TASK INSTRUCTIONS:
Read through the records below and copy each line that uses the word "colour".
━━━ INFORMATION PROVIDED
(** * convert.mjs: VSCode theme variables to DTCG colour tokens

    A shallow embedding of the colour parser, the token-path resolver, the
    variable-set extractor, the nester and the union merger of
    [src/convert.mjs], with the properties the specification states about
    them.

    Modelling conventions.
    - A JavaScript string is the list of its UTF-16 code units ([N]).
    - A JavaScript number is an IEEE 754 binary64 value: [spec_float] with
      precision 53 and maximal exponent 1024, with the Standard Library's
      correctly rounded operations.
    - A plain object used as a map is an association list in property
      insertion order.  Objects that the program mutates after sharing them
      (the nested trees and the tokens hung into them) live in an explicit
      heap, see [Module Heap]. *)

From Stdlib Require Import String Ascii.
From Stdlib Require Import ZArith NArith List Bool Lia.
From Stdlib Require Import Sorting.Sorted Sorting.Permutation.
From Stdlib Require Import Floats.SpecFloat.
Import ListNotations.

(* ================================================================== *)
(** ** Strings *)

Module JsString.

Definition jsstring := list N.

Definition ch (c : ascii) : N := N_of_ascii c.

(** The JavaScript string with the same characters as an ASCII literal. *)
Fixpoint js (s : string) : jsstring :=
  match s with
  | EmptyString => []
  | String c rest => ch c :: js rest
  end.

Definition eqb (s t : jsstring) : bool :=
  if list_eq_dec N.eq_dec s t then true else false.

(** WhiteSpace and LineTerminator code points of ECMAScript: what
    [String.prototype.trim] strips and what [\s] matches. *)
Definition is_ws (c : N) : bool :=
  (existsb (N.eqb c)
     [9; 10; 11; 12; 13; 32; 160; 5760; 8232; 8233; 8239; 8287; 12288; 65279]
   || ((8192 <=? c) && (c <=? 8202)))%N.

Fixpoint trimStart (s : jsstring) : jsstring :=
  match s with
  | c :: rest => if is_ws c then trimStart rest else s
  | [] => []
  end.

Definition trimEnd (s : jsstring) : jsstring := rev (trimStart (rev s)).

Definition trim (s : jsstring) : jsstring := trimEnd (trimStart s).

Definition is_upper (c : N) : bool := ((65 <=? c) && (c <=? 90))%N.
Definition is_lower (c : N) : bool := ((97 <=? c) && (c <=? 122))%N.

(** [toLowerCase] and [toUpperCase] on the ASCII range.  Every call site
    of the program applies them to ASCII text (matched hex digits, the
    output of [Number.prototype.toString]). *)
Definition lower_char (c : N) : N := if is_upper c then (c + 32)%N else c.
Definition upper_char (c : N) : N := if is_lower c then (c - 32)%N else c.
Definition toLowerCase (s : jsstring) : jsstring := map lower_char s.
Definition toUpperCase (s : jsstring) : jsstring := map upper_char s.

(** [s.slice(i, j)] for [0 <= i <= j]. *)
Definition slice (i j : nat) (s : jsstring) : jsstring :=
  firstn (j - i) (skipn i s).

Fixpoint startsWith (p s : jsstring) : bool :=
  match p, s with
  | [], _ => true
  | c :: p', d :: s' => N.eqb c d && startsWith p' s'
  | _ :: _, [] => false
  end.

(** [s.replace(/^p/, "")] for a literal [p]: one leading occurrence is
    removed. *)
Fixpoint strip_prefix (p s : jsstring) : option jsstring :=
  match p, s with
  | [], _ => Some s
  | c :: p', d :: s' => if N.eqb c d then strip_prefix p' s' else None
  | _ :: _, [] => None
  end.

Definition replace_prefix (p s : jsstring) : jsstring :=
  match strip_prefix p s with
  | Some rest => rest
  | None => s
  end.

(** [s.split(sep)] for a one-character separator: never empty. *)
Fixpoint split (sep : N) (s : jsstring) : list jsstring :=
  match s with
  | [] => [[]]
  | c :: rest =>
      if N.eqb c sep then [] :: split sep rest
      else match split sep rest with
           | seg :: segs => (c :: seg) :: segs
           | [] => [[c]]
           end
  end.

(** The longest prefix of characters satisfying [p], and the rest. *)
Fixpoint span (p : N -> bool) (s : jsstring) : jsstring * jsstring :=
  match s with
  | c :: rest =>
      if p c then let (x, y) := span p rest in (c :: x, y) else ([], s)
  | [] => ([], [])
  end.

(** [parts.join(sep)]. *)
Fixpoint join (sep : jsstring) (parts : list jsstring) : jsstring :=
  match parts with
  | [] => []
  | [p] => p
  | p :: rest => p ++ sep ++ join sep rest
  end.

(** [s.padStart(n, "0")]. *)
Definition padStart0 (n : nat) (s : jsstring) : jsstring :=
  repeat (ch "0") (n - length s) ++ s.

(** The order of [Array.prototype.sort] without a comparator: code unit by
    code unit, a proper prefix first. *)
Fixpoint ltb (s t : jsstring) : bool :=
  match s, t with
  | [], [] => false
  | [], _ :: _ => true
  | _ :: _, [] => false
  | c :: s', d :: t' =>
      if (c <? d)%N then true
      else if (d <? c)%N then false
      else ltb s' t'
  end.

End JsString.

Import JsString.

(* ================================================================== *)
(** ** Numbers *)

Module JsNumber.

Definition number := spec_float.

Definition prec : Z := 53.
Definition emax : Z := 1024.

Definition NaN : number := S754_nan.

(** The number closest to an integer (exact below 2^53). *)
Definition of_Z (z : Z) : number := binary_normalize prec emax z 0 false.

(** [x / y]. *)
Definition div (x y : number) : number := SFdiv prec emax x y.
━━━━━━
RESPONSE TO THIS EXERCISE:
(** * convert.mjs: VSCode theme variables to DTCG colour tokens
    A shallow embedding of the colour parser, the token-path resolver, the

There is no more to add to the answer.